Stuff I’ve Seen (Part I)

7 02 2012

OB has been an interesting experience so far, and one thing I haven’t really talked about yet are the patients.  They are, after all, supposed to be the primary object of my attention.

In my previous rotations, I saw sick people.  Most of the patients I see now are young, healthy women.  Sure, some have gestational diabetes or hypertension, but after delivering their babies they will go back to being young and healthy.  The site where I’m doing the rotation is very high-traffic and because it is inner-city, the patient population reflects that.  About a quarter of the women I’ve seen are teenagers (ages 15-19), more than half are early 20’s; the oldest I’ve seen was 40.  About 5% were married, and I don’t know for sure how many fathers of the babies will have an active role in the child’s life.  Most are on Medicaid, a small percentage of them have private insurance, and the rest are uninsured.  Half bottle-feed and half breastfeed (I’ve yet to see someone choose formula who wasn’t on Medicaid and getting state assistance).  Every woman has taken prenatal vitamins.  So that’s the first-week demographic based on what I’ve seen so far.

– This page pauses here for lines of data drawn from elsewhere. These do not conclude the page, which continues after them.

(* ===== verification/Premap.v ===== *)
(** * The temporary layout of private memory: what [premap_priv_vmas] (criu/mem.c) does

    The areas that are premapped lie one after the other from the reserved address on, within the size that was
    reserved; an area that is left to the restorer is marked as one that needs no write permission only when no entry of the
    pagemap touches it, which is what the BUG() in the restore of contents relies on. *)
From S2P Require Import Prelude.
From S2P Require Import Vma.
From S2P Require Import AddrSpace.
From S2P Require Import Pagemap.
From S2P Require Import MemRestore.

Module Premap.
Export MemRestore.

(** ** The search in the pagemap *)

(** where the reader stands: at entry [k] *)
Definition stands (pr : page_read) (k : nat) (p : PagemapEntry) : Prop :=
  pe pr = Some p /\ pmes pr !! k = Some p /\
  (curr_pme pr = Z.of_nat k \/ k = (length (pmes pr) - 1)%nat /\ Z.of_nat (length (pmes pr)) <= curr_pme pr).

Definition before_all (pr : page_read) (k : nat) (a : Z) : Prop :=
  forall i p, (i < k)%nat -> pmes pr !! i = Some p -> pe_end p <= a.

(** no entry of the pagemap touches the area *)
Definition untouched (pr : page_read) (e : VmaEntry) : Prop :=
  forall p, p ∈ pmes pr -> pe_end p <= v_start e \/ v_end e <= vaddr p.

Lemma no_prot_write_ok fuel : forall pr k p e,
  pm_ok pr -> stands pr k p -> before_all pr k (v_start e) -> (length (pmes pr) - k < fuel)%nat ->
  exists e' pr' k' p', no_prot_write_loop fuel pr e = Done (e', pr') /\ same_img pr pr' /\ stands pr' k' p' /\
    before_all pr' k' (v_start e) /\ (e' = e \/ e' = add_status e VMA_NO_PROT_WRITE /\ untouched pr e).
Proof.
  induction fuel as [|fuel IH]; intros pr k p e Hok Hst Hb Hf; [lia|]. pose proof Hok as [Hfa Hs]. cbn [no_prot_write_loop].
  pose proof Hst as (Hpe & Hk & Hcur). rewrite Hpe. cbn [deref rbind].
  assert (Hp : pe_ok p) by (by eapply Forall_lookup_1). rewrite pagemap_end_ok by done.
  destruct (Z.leb_spec (pe_end p) (v_start e)) as [Hle|Hgt].
  - unfold advance. pose proof (lookup_lt_Some _ _ _ Hk) as Hlt.
    destruct (Z.leb_spec (Z.of_nat (length (pmes pr))) (curr_pme pr + 1)) as [Hend|Hmore].
    + eexists e, _, k, p. split; [done|]. split; [done|]. split; [|split; [done|by left]].
      unfold stands. cbn. split_and!; try done. right. split; [|lia]. destruct Hcur as [?|[? ?]]; lia.
    + destruct Hcur as [Hcur|[? ?]]; [|lia]. replace (Z.to_nat (curr_pme pr + 1)) with (S k) by lia.
      destruct (lookup_lt_is_Some_2 (pmes pr) (S k)) as [q Hq]; [lia|]. rewrite Hq.
      set (pr1 := set_pos pr (Some q) (vaddr q) (pi_off pr) (curr_pme pr + 1)).
      destruct (IH pr1 (S k) q e) as (e' & pr' & k' & p' & Hrun & Hsame & Hst' & Hb' & He'); try done.
      * unfold stands, pr1. cbn. split_and!; try done. left. lia.
      * intros i x Hi Hx. cbn in Hx. destruct (decide (i = k)) as [->|]; [by simplify_eq|]. apply (Hb i); [lia|done].
      * unfold pr1. cbn. lia.
      * exists e', pr', k', p'. by split_and!.
  - destruct (Z.ltb_spec (v_end e) (vaddr p)) as [Hlt|Hge].
    + eexists _, pr, k, p. split; [done|]. split; [done|]. split; [done|]. split; [done|]. right. split; [done|].
      intros q Hq. apply list_elem_of_lookup in Hq as [i Hi]. destruct (decide (i < k)%nat); [left; by eapply Hb|right].
      destruct (decide (i = k)) as [->|]; [simplify_eq; lia|].
      pose proof (pm_sorted_before (pmes pr) k i p q Hfa Hs ltac:(lia) Hk Hi). pose proof (pe_ok_lt p Hp). lia.
    + eexists e, pr, k, p. split; [done|]. split; [done|]. split; [done|]. split; [done|]. by left.
Qed.

(** ** The layout *)

Section Layout.
Variable env : rst_env.
(** [pr->pieok] *)
Variable ok : bool.

Definition guard (v : vma_area) : Z := if vma_has_guard_gap_hidden env v then PAGE_SIZE else 0.
(** what an area takes of the reserved place *)
Definition slot (v : vma_area) : Z := v_end (va_e v) - v_start (va_e v) + guard v.

(** [prev]: the end of the area before *)
Definition premaps (prev : option Z) (v : vma_area) : bool :=
  vma_area_is_private v (task_size env) &&
  negb (bool_decide (pvma v = NoPvma) && ok && negb (vma_force_premap v prev)).

Definition zero_bitmap (v : vma_area) : list Z :=
  replicate (Z.to_nat (BITS_TO_LONGS ((v_end (va_e v) - v_start (va_e v)) / PAGE_SIZE))) 0.

Definition premapped_at (v : vma_area) (tgt : Z) : vma_area :=
  mk_varea (add_status (va_e v) VMA_PREMMAPED) (pvma v) (Some (zero_bitmap v)) (tgt + guard v)
           (if vma_entry_is (add_status (va_e v) VMA_PREMMAPED) VMA_FILE_PRIVATE then false else vm_open v).

(** [l] are the areas [vmas] after the premapping from [tgt] on *)
Fixpoint laid_out (pr : page_read) (prev : option Z) (tgt : Z) (vmas l : list vma_area) : Prop :=
  match vmas, l with
  | [], [] => True
  | v :: vmas, v' :: l =>
    (if premaps prev v then v' = premapped_at v tgt
     else v' = v \/ v' = set_e v (add_status (va_e v) VMA_NO_PROT_WRITE) /\ untouched pr (va_e v)) /\
    laid_out pr (Some (v_end (va_e v))) (if premaps prev v then tgt + slot v else tgt) vmas l
  | _, _ => False
  end.

(** the place that is taken *)
Fixpoint taken (prev : option Z) (vmas : list vma_area) : Z :=
  match vmas with
  | [] => 0
  | v :: vmas => (if premaps prev v then slot v else 0) + taken (Some (v_end (va_e v))) vmas
  end.

Definition entry_ok (e : VmaEntry) : Prop :=
  0 <= v_start e /\ v_start e < v_end e /\ v_end e < TASK_SIZE /\ aligned (v_start e) /\ aligned (v_end e).
Definition area_ok (v : vma_area) : Prop := entry_ok (va_e v) /\ guard v <= v_start (va_e v).

(** in the order of their addresses *)
Fixpoint ascending (lo : Z) (vmas : list vma_area) : Prop :=
  match vmas with
  | [] => True
  | v :: vmas => lo <= v_start (va_e v) /\ area_ok v /\ ascending (v_end (va_e v)) vmas
  end.
Lemma compare_turn D Ss k e i va cs ix v0 v j :
  turn_pre D Ss k e i va cs -> vs !! ix = Some v0 -> cs_vmas cs !! ix = Some v -> same_area v0 v -> in_area v0 va ->
  areas_passed (upd_area cs ix) va -> premapped v0 = true -> pvma v0 = ParentArea j ->
  turn_post D k e i (nr_pages e) va
    (let off := u64 (va - v_start (va_e v)) / PAGE_SIZE in
     let p := u64 (off * PAGE_SIZE + premmaped_addr v) in
     let* vmas := on_bitmap (cs_vmas (upd_area cs ix)) ix (fun b => deref (set_bit off b)) in
     compare_page false false buf iofuel j off i va p (upd_areas (upd_area cs ix) vmas (cs_pvmas (upd_area cs ix)))).
Proof.
  intros Hpre Hix Hv (Sv1 & Sv2 & Sv3 & _) Ha Hpass Hpm Hj. pose proof (turn_aligned _ _ _ _ _ _ _ Hpre) as (Hva & Hal & Hpg & Hlim).
  destruct Hpre as (Hi & Hr & _ & He & Hii & Hvi & HD & Hres & _).
  assert (Hv0 : v0 ∈ vs) by (by eapply list_elem_of_lookup_2). destruct (pages_of_bound v0 Hv0) as [Hpl Hpb].
  destruct (st_entry _ _ _ Hset v0 Hv0) as (V1 & V2 & V3 & V4 & V5 & V6).
  destruct (st_tmp _ _ _ Hset v0 Hv0 Hpm) as (T1 & T2 & b0 & Hb0 & _).
  destruct (st_parent _ _ _ Hset v0 j Hv0 Hj Hpm) as (p0 & pb0 & Hp0 & Hpb0 & _).
  destruct (run_ok ix v0 e i va Hix Hpm Ha Hal Hii Hvi He) as ((_ & _ & Hoffva & Ho0 & _ & Hoff) & Hrend & Hrl).
  assert (Hrun : page_run ix v0 ((va - vstart v0) / PAGE_SIZE) 1 va) by (unfold page_run; split_and!; try done; lia).
  set (off := (va - vstart v0) / PAGE_SIZE) in *.
  destruct (iv_bits _ _ _ _ _ _ _ _ Hi ix v0 b0 Hix Hpm Hb0) as (v' & b & Hv' & Hb & (Hw & Hbl) & _). assert (v' = v) as -> by congruence.
  destruct (iv_parents _ _ _ _ _ _ _ _ Hi v0 j p0 pb0 Hv0 Hpm Hj Hp0 Hpb0) as (p' & pb & Hp' & Hpb' & (Hpw & Hpbl) & _).
  unfold in_area, TASK_SIZE in *. cbv zeta. rewrite Sv1, Sv3. rewrite (u64_id (va - vstart v0)) by lia. fold off.
  rewrite u64_id by (subst off; pdiv).
  replace (off * PAGE_SIZE + premmaped_addr v0) with (tmp_addr v0 va) by (unfold tmp_addr; lia).
  destruct (set_bit_ok off b) as (b1 & Hb1 & Hl1 & Hbit1); [lia|lia|].
  destruct (clear_bit_ok off pb) as (pb1 & Hpb1 & Hpl1 & Hpbit1); [lia|lia|].
  unfold on_bitmap. cbn [cs_vmas cs_pvmas upd_area]. rewrite Hv. cbn [deref rbind]. rewrite Hb. cbn [deref rbind]. rewrite Hb1. cbn [deref rbind].
  unfold compare_page, on_bitmap. cbn [cs_vmas cs_pvmas upd_areas upd_area]. rewrite Hp'. cbn [deref rbind]. rewrite Hpb'. cbn [deref rbind]. rewrite Hpb1. cbn [deref rbind].
  set (cs1 := upd_areas (upd_areas (upd_area cs ix) _ _) _ _).
  destruct (read_turn 0 1 buf Ss k e va cs1) as (t' & mem' & c' & Ss' & -> & Hri & Hs1 & Hm1 & Hm2 & Hr'); try done; try lia.
  { exact (inv_reader D Ss cs Hi). }
  { intros a Haa. apply Hres. unfold pe_end in *. plia. }
  { intros a Haa. apply (pending_not_buf D Ss cs); [done|lia]. }
  rewrite Z.mul_1_l in *. cbn [rbind]. change (1 <? 0) with false. cbn iota. rewrite u64_id by plia.
  destruct (compare_memory D Ss Ss' cs ix v0 va mem' Hi Hrun HD) as [Hc1 Hc2]; [intros b' Hb'; by destruct (Hs1 b' Hb') as [?|[? _]]|done|done|].
  assert (Hgrow : forall cs', cs_chain cs' = c' -> cs_vmas cs' = <[ix := set_bitmap v b1]> (cs_vmas cs) ->
     cs_pvmas cs' = <[j := set_bitmap p' pb1]> (cs_pvmas cs) -> cs_io cs' = cs_io cs -> cs_area cs' = ix ->
     cs_mem cs' = (if memcmp_page mem' (tmp_addr v0 va) buf then mem' else blit mem' (tmp_addr v0 va) mem' buf PAGE_SIZE) ->
     turn_post D k e i (nr_pages e) va (Done (Next (i + 1) (va + PAGE_SIZE), cs'))).
  { intros cs' C1 C2 C3 C4 C5 C6. exists 1, Ss', cs'. rewrite Z.mul_1_l. split; [done|]. split; [lia|]. rewrite C1. split; [|split; [done|]].
    - rewrite <-(Z.mul_1_l PAGE_SIZE). eapply (inv_grow D Ss Ss' cs cs' ix v0 off 1 va); try done.
      + by rewrite C1.
      + intros b' Hb'. destruct (Hs1 b' Hb') as [?|[? _]]; [by left|done].
      + intros a Haa. rewrite C6. apply Hc1. lia.
      + intros b' Hb' Hb''. rewrite C6. apply Hc2; [lia|done].
      + exists v, b, b1. split_and!; try done.
        * intros _. split; [by eapply set_bit_words|rewrite Hl1; lia].
        * intros m Hm. rewrite Hbit1 by done. f_equal. apply Bool.eq_iff_eq_true. rewrite andb_true_iff, Z.eqb_eq, Z.leb_le, Z.ltb_lt. lia.
      + rewrite Hj. exists p', pb, pb1. split_and!; try done.
        * intros _. split; [by eapply clear_bit_words|rewrite Hpl1; lia].
        * intros m Hm. rewrite Hpbit1 by done. do 2 f_equal. apply Bool.eq_iff_eq_true. rewrite andb_true_iff, Z.eqb_eq, Z.leb_le, Z.ltb_lt. lia.
    - intros i' w Hi' Hw'. rewrite C5 in Hi'. specialize (Hpass i' w Hi' Hw'). plia. }
  cbn [cs_mem upd_reader count cs1]. destruct (memcmp_page mem' (tmp_addr v0 va) buf); apply Hgrow; done.
Qed.
Lemma img_ok_snoc E img img' i :
  item_ok i -> img_ok E img ->
  (if has (item_flags i) PE_PRESENT
   then appended img img' mem (iov_base (item_iov i)) (iov_len (item_iov i))
   else img' = img) ->
  img_ok (E ++ [item_entry offset i]) img'.
Proof.
  intros Hi [Hf Hw Hc] Happ. destruct (item_entry_ok i Hi) as [Hpe Hend].
  set (e' := item_entry offset i) in *.
  assert (Hpb : present_bytes e' = if has (item_flags i) PE_PRESENT then iov_len (item_iov i) else 0).
  { unfold present_bytes. change (pagemap_present e') with (has (item_flags i) PE_PRESENT).
    case_match; [|done]. unfold pe_end in Hend.
    change (vaddr e') with (iov_base (item_iov i) - offset) in Hend. lia. }
  assert (Hsame : forall j, j < s_wr img -> s_data img' j = s_data img j).
  { intros j Hj. destruct (has _ _); [|by subst]. by apply Happ. }
  split; [by apply Forall_snoc| |].
  { rewrite pages_off_app, Hpb. destruct (has _ _); [destruct Happ as (_ & -> & _); lia|subst; lia]. }
  intros k e a Hk Hp Hcov. destruct (decide (k < length E)%nat) as [Hlt|Hge].
  - rewrite lookup_app_l in Hk by done. rewrite take_app_le by lia.
    rewrite Hsame; [by apply Hc|]. rewrite Hw.
    pose proof (pages_off_take E k e Hf Hk) as Hle.
    unfold present_bytes in Hle. rewrite Hp in Hle. destruct Hcov. unfold pe_end in *. lia.
  - assert (k = length E) as -> by (apply lookup_lt_Some in Hk; rewrite length_app in Hk; simpl in Hk; lia).
    rewrite lookup_app_r, Nat.sub_diag in Hk by lia. injection Hk as <-.
    rewrite take_app_length. change (pagemap_present e') with (has (item_flags i) PE_PRESENT) in Hp.
    rewrite Hp in Happ. destruct Happ as (_ & _ & Hd & _). rewrite <-Hw.
    destruct Hcov as [Hc1 Hc2]. change (vaddr e') with (iov_base (item_iov i) - offset) in *.
    rewrite Hd by lia. f_equal. lia.
Qed.

Lemma pipe_holds_take p v l :
  pipe_holds p (v :: l) -> 0 <= iov_len v -> 0 <= bytes_of l ->
  iov_len v <= avail p /\
  (forall i, 0 <= i < iov_len v -> s_data p (s_rd p + i) = mem (iov_base v + i)) /\
  pipe_holds (skip p (iov_len v)) l.
Proof.
  intros [Hb Hd] Hv Hl. cbn [bytes_of foldr gather] in *. fold (bytes_of l) in *. split_and!; [lia| |].
  - intros i Hi. rewrite Hd by lia. by rewrite (proj2 (Z.ltb_lt _ _)) by lia.
  - unfold pipe_holds, avail, skip in *. simpl. split; [lia|]. intros i Hi.
    rewrite <-Z.add_assoc, Hd by lia. rewrite (proj2 (Z.ltb_ge _ _)) by lia. f_equal. lia.
Qed.

Lemma fd_iovs_pos fd its : Forall item_ok its -> 0 <= bytes_of (fd_iovs fd its).
Proof.
  induction 1 as [|i its Hi _ IH]; [done|]. unfold fd_iovs. rewrite bind_cons, bytes_of_app.
  fold (fd_iovs fd its). destruct i as [h|s]; [done|]. case_match; [|done].
  destruct Hi as (_ & ? & _). simpl in *. lia.
Qed.

Lemma pipes_hold_tail ps i its :
  pipes_hold ps (i :: its) -> (if i is ISeg s then has (sg_flags s) PE_PRESENT = false else True) ->
  pipes_hold ps its.
Proof.
  intros H Hi fd. specialize (H fd). unfold fd_iovs in *. rewrite bind_cons in H.
  destruct i as [h|s]; [exact H|]. rewrite Hi in H. exact H.
Qed.

Lemma pipes_hold_seg ps s its p :
  Forall item_ok its -> 0 <= iov_len (sg_iov s) ->
  pipes_hold ps (ISeg s :: its) -> has (sg_flags s) PE_PRESENT = true -> ps !! sg_fd s = Some p ->
  iov_len (sg_iov s) <= avail p /\
  (forall i, 0 <= i < iov_len (sg_iov s) -> s_data p (s_rd p + i) = mem (iov_base (sg_iov s) + i)) /\
  pipes_hold (<[sg_fd s := skip p (iov_len (sg_iov s))]> ps) its.
Proof.
  intros Hok Hlen H Hp Hps.
  assert (Hfd : forall fd, fd_iovs fd (ISeg s :: its) =
    if sg_fd s =? fd then sg_iov s :: fd_iovs fd its else fd_iovs fd its).
  { intros fd. unfold fd_iovs. rewrite bind_cons, Hp. cbn. by case_match. }
  pose proof (H (sg_fd s)) as Hs. rewrite Hfd, Z.eqb_refl in Hs.
  destruct (Hs ltac:(done)) as (p' & Hps' & Hh). simplify_eq.
  destruct (pipe_holds_take p (sg_iov s) (fd_iovs (sg_fd s) its) Hh Hlen (fd_iovs_pos _ _ Hok))
    as (H1 & H2 & H3). split_and!; try done.
  intros fd Hne. destruct (decide (fd = sg_fd s)) as [->|Hn].
  - eexists. by rewrite lookup_insert_eq.
  - rewrite lookup_insert_ne by done. specialize (H fd). rewrite Hfd, (proj2 (Z.eqb_neq _ _)) in H by done.
    by apply H.
Qed.

Lemma parent_ok_tail c i its : parent_ok c (i :: its) -> parent_ok c its.
Proof. destruct c as [|p c]; [done|]. intros (?&?&H). split_and!; try done. intros h Hh. apply H. set_solver. Qed.

Lemma write_hole_ok t ps x h its :
  item_ok (IHole h) -> parent_ok (parent x) (IHole h :: its) ->
  Forall (fun i => below h (item_iov i)) its ->
  exists t' c', write_pagemap_loc false (shift offset h) PE_PARENT (t, ps, x) =
      Done (0, (t', ps, mk_loc (pmi x ++ [item_entry offset (IHole h)]) (lpi x) c')) /\
    Forall2 same_img (parent x) c' /\ parent_ok c' its /\
    forall hi, iov_base h + iov_len h <= hi -> parent_below hi c'.
Proof.
  intros Hi Hp Hb. unfold write_pagemap_loc. change (has PE_PARENT PE_PRESENT) with false.
  change (has PE_PARENT PE_PARENT) with true. cbv iota.
  destruct (parent x) as [|p up] eqn:Hx.
  { rewrite pb_write_ok. eexists _, []. split; [done|]. by split_and!. }
  destruct Hp as (Hok & Hpos & Hh). destruct (Hh h ltac:(set_solver)) as [Hcv Hin].
  destruct Hi as (Hi1 & Hi2 & Hi3 & Hi4 & Hi5 & _). simpl in Hi1, Hi2, Hi5.
  destruct (check_pagehole_ok p (shift offset h)) as (r & p' & -> & Hs & Hpos' & [(-> & _ & Hcv')|[_ Hno]]);
    try done; simpl; try lia. rewrite pb_write_ok. eexists _, _. split; [done|].
  split; [constructor; [done|apply same_chain_refl]|]. pose proof Hs as (Hpm & _).
  split; [|intros hi Hhi; simpl in Hcv' |- *; lia].
  split_and!; [by unfold pm_ok in *; rewrite Hpm|done|].
  intros h' Hh'. rewrite Hpm. rewrite list.Forall_forall in Hb. specialize (Hb _ Hh'). simpl in Hb, Hcv'.
  split; [unfold below in Hb; lia|]. apply Hh. set_solver.
Qed.

Lemma fd_iovs_cons fd i its : fd_iovs fd (i :: its) = fd_iovs fd [i] ++ fd_iovs fd its.
Proof. clear mem. unfold fd_iovs. by rewrite !bind_cons, app_nil_r. Qed.

Lemma avail_taken ps s p fd :
  has (sg_flags s) PE_PRESENT = true -> ps !! sg_fd s = Some p ->
  avail (pipe_at (<[sg_fd s := skip p (iov_len (sg_iov s))]> ps) fd) =
    avail (pipe_at ps fd) - bytes_of (fd_iovs fd [ISeg s]).
Proof.
  intros Hp Hps. unfold pipe_at, fd_iovs. cbn. rewrite Hp. cbn.
  destruct (Z.eqb_spec (sg_fd s) fd) as [<-|Hn]; cbn.
  - rewrite lookup_insert_eq, Hps. unfold avail, skip. simpl. lia.
  - rewrite lookup_insert_ne by done. lia.
Qed.

Lemma write_seg_ok t ps x s its :
  item_ok (ISeg s) -> Forall item_ok its -> pipes_hold ps (ISeg s :: its) ->
  img_ok (pmi x) (lpi x) ->
  exists t' ps' x', exec (X := LocalXfer false) (seg_events offset s) (t, ps, x) = Done (0, (t', ps', x')) /\
    parent x' = parent x /\ pmi x' = pmi x ++ [item_entry offset (ISeg s)] /\
    img_ok (pmi x') (lpi x') /\ pipes_hold ps' its /\
    forall fd, avail (pipe_at ps' fd) = avail (pipe_at ps fd) - bytes_of (fd_iovs fd [ISeg s]).
Proof.
  intros Hi Hits Hp Hok. unfold seg_events. cbn [exec exec_event write_pagemap LocalXfer].
  unfold bind, write_pagemap_loc. pose proof Hi as (Hi1 & Hi2 & _ & _ & _ & Hpar). simpl in Hi1, Hi2.
  destruct (has (sg_flags s) PE_PRESENT) eqn:Hpres; cbn [andb].
  - rewrite pb_write_ok. cbn [negb Z.eqb exec exec_event write_pages LocalXfer]. unfold bind, write_pages_loc.
    destruct (Hp (sg_fd s)) as (p & Hps & _).
    { unfold fd_iovs. rewrite bind_cons, Hpres, Z.eqb_refl. done. }
    destruct (pipes_hold_seg ps s its p Hits ltac:(lia) Hp Hpres Hps) as (Ha & Hd & Hp').
    rewrite Hps. cbn [lpi].
    destruct (splice_loc_ok (S (Z.to_nat (iov_len (sg_iov s)))) (S t) p (lpi x) (iov_len (sg_iov s)) 0)
      as (t' & img' & -> & Happ); [lia|lia|lia|]. rewrite Z.sub_0_r in Happ |- *.
    eexists _, _, _. split; [done|]. cbn [set_lpi pmi lpi parent]. do 2 (split; [done|]).
    split; [|split; [done|intros fd; by apply avail_taken]].
    apply (img_ok_snoc (pmi x) (lpi x) img' (ISeg s)); [done|done|]. cbn [item_flags item_iov]. rewrite Hpres.
    destruct Happ as (A1 & A2 & A3 & A4). split_and!; try done. intros i Hi'. rewrite A3 by done. by apply Hd.
  - rewrite Hpar, pb_write_ok. cbn. eexists _, _, _. split; [done|]. cbn. do 2 (split; [done|]). split.
    + apply (img_ok_snoc (pmi x) (lpi x) _ (ISeg s)); [done|done|]. cbn [item_flags]. by rewrite Hpres.
    + split; [by eapply pipes_hold_tail|]. intros fd. unfold fd_iovs. cbn. rewrite Hpres. cbn. lia.
Qed.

Today in the blog will be the first in a series of posts entitled “Stuff I’ve Seen.”  Super creative name title, I know, but it’s been another one of those 14 hour days and maybe a better name will spark my neurons when I’m thinking about something else (or, as so often happens in clinic, not thinking at all).  Because every case here is interesting, but I don’t want to bore you with a massive case-centered reflection on each one.  So here we go:

1.   There was recently baby girl here named Princess. Now before y’all are up in arms about a potential HIPPA violation here, remember that 1. This is only a first name, and 2. If this name was unique I would not have written it.  Which is why this is amusing.  Princess is like the 700th most common girl’s name, so it’s not unique. The name Unique (all 20-something spellings included) is around 800th.  And in case you’re interested, the name Prince is about 520th in popularity among boy’s names.  That’s really all that needs to be written about this subject, but rest assured I will keep an eye out for the unusual names 😉

2.   The lengths that doctors go to in order to make sure their patients’ treatments are covered by insurance never ceases to amaze me.  Picture this—a woman has 5 kids and wants to get her tubes tied, but her insurance is through a Catholic provider and they won’t pay for a “tubal ligation.”  So what does the doc do?  A slightly more complex procedure by which two slits are made in the uterus, the tubes are cut, and the bits still connected to the uterus are folded into the uterus with the edges tucked and sewn into the slits there that the surgeon made before.  The result?  Sterility.  The irony here is that when you just tie the tubes with string, it’s less effective birth control than the Catholic-insurance-approved method.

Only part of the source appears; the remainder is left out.